Return the run of lines below that opens with the line containing "match decode_members (m_body" and closes with the line containing "Definition wc_keep_alive (net", keeping each one exact.

Exercise input =>
==============================

(* ===== verification/WireClient.v ===== *)
(** * The TCP clients

    [wire_client] of [src/net/wire_client.cpp], the blocking tier of [CraftTcpReplica] of
    [src/net/tcp_replica.cpp] above it, and [CraftTcpPeer] of [src/net/tcp_peer.cpp], one
    definition per verb.  The network is a function from the frame a call sends to what the
    send and the receive of the reply come to: the message received, or the error. *)

From S2P Require Import Prelude Codec WireTypes Wire Types Replica Conn.

Local Open Scope craft_scope.
Local Open Scope Z_scope.

Definition network := list Z → result net_error (list Z).

(** ** The wire client *)

Definition k_max_tx : Z := framed_body_max k_default_max_tx 512.

Record wire_client := Mk_wire_client { wc_term : Z; wc_next_rid : Z }.
Definition mk_wire_client : wire_client := Mk_wire_client 0 1.
Definition wc_rid (c : wire_client) : wire_client := Mk_wire_client (wc_term c) (u16 (wc_next_rid c + 1)).
Definition wc_set_term (c : wire_client) (term : Z) : wire_client := Mk_wire_client term (wc_next_rid c).

Record login_result := Mk_login_result {
  ls_term : Z;
  ls_dlsn : Z;
  ls_capacity : Z;
  ls_lba_size : Z;
  ls_max_tx : Z;
  ls_leader_hint : list Z;
  ls_members : list member;
}.
Record lsn_reply := Mk_lsn_reply { lq_status : status; lq_commit_lsn : Z; lq_last_append_lsn : Z }.
Record read_reply := Mk_read_reply {
  rp_status : status;
  rp_commit_lsn : Z;
  rp_last_append_lsn : Z;
  rp_extents : list extent_desc;
}.
Record resolve_reply := Mk_resolve_reply { vp_status : status; vp_resolved_upto : Z; vp_empty_slots : list Z }.

(** The frame of a request, without digests. *)
Definition request (c : wire_client) (o : op) (oh body : list Z) : list Z :=
  frame_message [] o 0 (wc_next_rid c) oh body no_digest.
(** Send, receive, parse and check the operation of the reply. *)
Definition round_trip (net : network) (frame : list Z) (expect : op) : result net_error message :=
  let? msg := net frame in
  match parse_message msg k_max_tx no_digest with
  | Err _ => Err ne_malformed
  | Ok p => if negb (mh_op (m_hdr p) =? op_code expect) then Err ne_malformed else Ok p
  end.
Definition status_of (p : message) : status := status_of_byte (mh_status (m_hdr p)).

Definition login_request (c : wire_client) (volume_id : list Z) (client_token : Z) : list Z :=
  request c login (enc login_req_codec (Mk_login_req volume_id client_token)) [].
Definition wc_login (net : network) (c : wire_client) (volume_id : list Z) (client_token : Z) :
    result net_error login_result * wire_client :=
  match round_trip net (login_request c volume_id client_token) op_login_rsp with
  | Err er => (Err er, wc_rid c)
  | Ok p =>
      let lr := dec login_rsp_codec (m_op_header p) in
      match decode_members (m_body p) (lr_member_count lr) with
      | None => (Err ne_malformed, wc_rid c)
      | Some ms =>
          (Ok (Mk_login_result (lr_term lr) (lr_dlsn lr) (lr_capacity lr) (lr_lba_size lr) (lr_max_tx lr)
                 (lr_leader_hint lr) ms), wc_set_term (wc_rid c) (lr_term lr))
      end
  end.

Definition helo_request (c : wire_client) (volume_id : list Z) (client_token term : Z) : list Z :=
  request c helo (enc helo_req_codec (Mk_helo_req volume_id client_token term)) [].
Definition wc_helo (net : network) (c : wire_client) (volume_id : list Z) (client_token term : Z) :
    result net_error status * wire_client :=
  match round_trip net (helo_request c volume_id client_token term) helo_rsp with
  | Err er => (Err er, wc_rid c)
  | Ok p =>
      (Ok (status_of p),
       match status_of p with st_ok => wc_set_term (wc_rid c) term | _ => wc_rid c end)
  end.

Definition logout_request (c : wire_client) : list Z :=
  request c logout (enc logout_req_codec (Mk_logout_req (Mk_req_hdr (-1) (-1)))) [].
Definition wc_logout (net : network) (c : wire_client) : result net_error status * wire_client :=
  (let? p := round_trip net (logout_request c) logout_rsp in Ok (status_of p), wc_rid c).

Definition write_request (c : wire_client) (dlsn addr len : Z) (data : list Z) (commit all : Z) : list Z :=
  request c write (enc write_req_codec (Mk_write_req (Mk_req_hdr commit all) dlsn addr len)) data.
Definition wc_write (net : network) (c : wire_client) (dlsn addr len : Z) (data : list Z) (commit all : Z) :
    result net_error lsn_reply * wire_client :=
  (let? p := round_trip net (write_request c dlsn addr len data commit all) op_write_rsp in
   let wr := dec write_rsp_codec (m_op_header p) in
   Ok (Mk_lsn_reply (status_of p) (wr_commit_lsn wr) (wr_last_append_lsn wr)), wc_rid c).

Definition keep_alive_request (c : wire_client) (commit all : Z) : list Z :=
  request c keepalive (enc keepalive_req_codec (Mk_keepalive_req (Mk_req_hdr commit all))) [].
Definition wc_keep_alive (net : network) (c : wire_client) (commit all : Z) :
    result net_error lsn_reply * wire_client :=
  (let? p := round_trip net (keep_alive_request c commit all) op_keepalive_rsp in
   let ka := dec keepalive_rsp_codec (m_op_header p) in
   Ok (Mk_lsn_reply (status_of p) (kr_commit_lsn ka) (kr_last_append_lsn ka)), wc_rid c).

Definition resolve_request (c : wire_client) (upto commit all : Z) : list Z :=
  request c resolve (enc resolve_req_codec (Mk_resolve_req (Mk_req_hdr commit all) upto)) [].
Definition wc_resolve (net : network) (c : wire_client) (upto commit all : Z) :
    result net_error resolve_reply * wire_client :=
  (let? p := round_trip net (resolve_request c upto commit all) op_resolve_rsp in
   let rr := dec resolve_rsp_codec (m_op_header p) in
   match status_of p with
   | st_ok =>
       match decode_lsns (m_body p) (vr_empty_count rr) with
       | None => Err ne_malformed
       | Some l => Ok (Mk_resolve_reply st_ok (vr_resolved_upto rr) l)
       end
   | st => Ok (Mk_resolve_reply st (vr_resolved_upto rr) [])
   end, wc_rid c).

==============================

The completed task =>
      match decode_members (m_body p) (lr_member_count lr) with
      | None => (Err ne_malformed, wc_rid c)
      | Some ms =>
          (Ok (Mk_login_result (lr_term lr) (lr_dlsn lr) (lr_capacity lr) (lr_lba_size lr) (lr_max_tx lr)
                 (lr_leader_hint lr) ms), wc_set_term (wc_rid c) (lr_term lr))
      end
  end.

Definition helo_request (c : wire_client) (volume_id : list Z) (client_token term : Z) : list Z :=
  request c helo (enc helo_req_codec (Mk_helo_req volume_id client_token term)) [].
Definition wc_helo (net : network) (c : wire_client) (volume_id : list Z) (client_token term : Z) :
    result net_error status * wire_client :=
  match round_trip net (helo_request c volume_id client_token term) helo_rsp with
  | Err er => (Err er, wc_rid c)
  | Ok p =>
      (Ok (status_of p),
       match status_of p with st_ok => wc_set_term (wc_rid c) term | _ => wc_rid c end)
  end.

Definition logout_request (c : wire_client) : list Z :=
  request c logout (enc logout_req_codec (Mk_logout_req (Mk_req_hdr (-1) (-1)))) [].
Definition wc_logout (net : network) (c : wire_client) : result net_error status * wire_client :=
  (let? p := round_trip net (logout_request c) logout_rsp in Ok (status_of p), wc_rid c).

Definition write_request (c : wire_client) (dlsn addr len : Z) (data : list Z) (commit all : Z) : list Z :=
  request c write (enc write_req_codec (Mk_write_req (Mk_req_hdr commit all) dlsn addr len)) data.
Definition wc_write (net : network) (c : wire_client) (dlsn addr len : Z) (data : list Z) (commit all : Z) :
    result net_error lsn_reply * wire_client :=
  (let? p := round_trip net (write_request c dlsn addr len data commit all) op_write_rsp in
   let wr := dec write_rsp_codec (m_op_header p) in
   Ok (Mk_lsn_reply (status_of p) (wr_commit_lsn wr) (wr_last_append_lsn wr)), wc_rid c).

Definition keep_alive_request (c : wire_client) (commit all : Z) : list Z :=
  request c keepalive (enc keepalive_req_codec (Mk_keepalive_req (Mk_req_hdr commit all))) [].
Definition wc_keep_alive (net : network) (c : wire_client) (commit all : Z) :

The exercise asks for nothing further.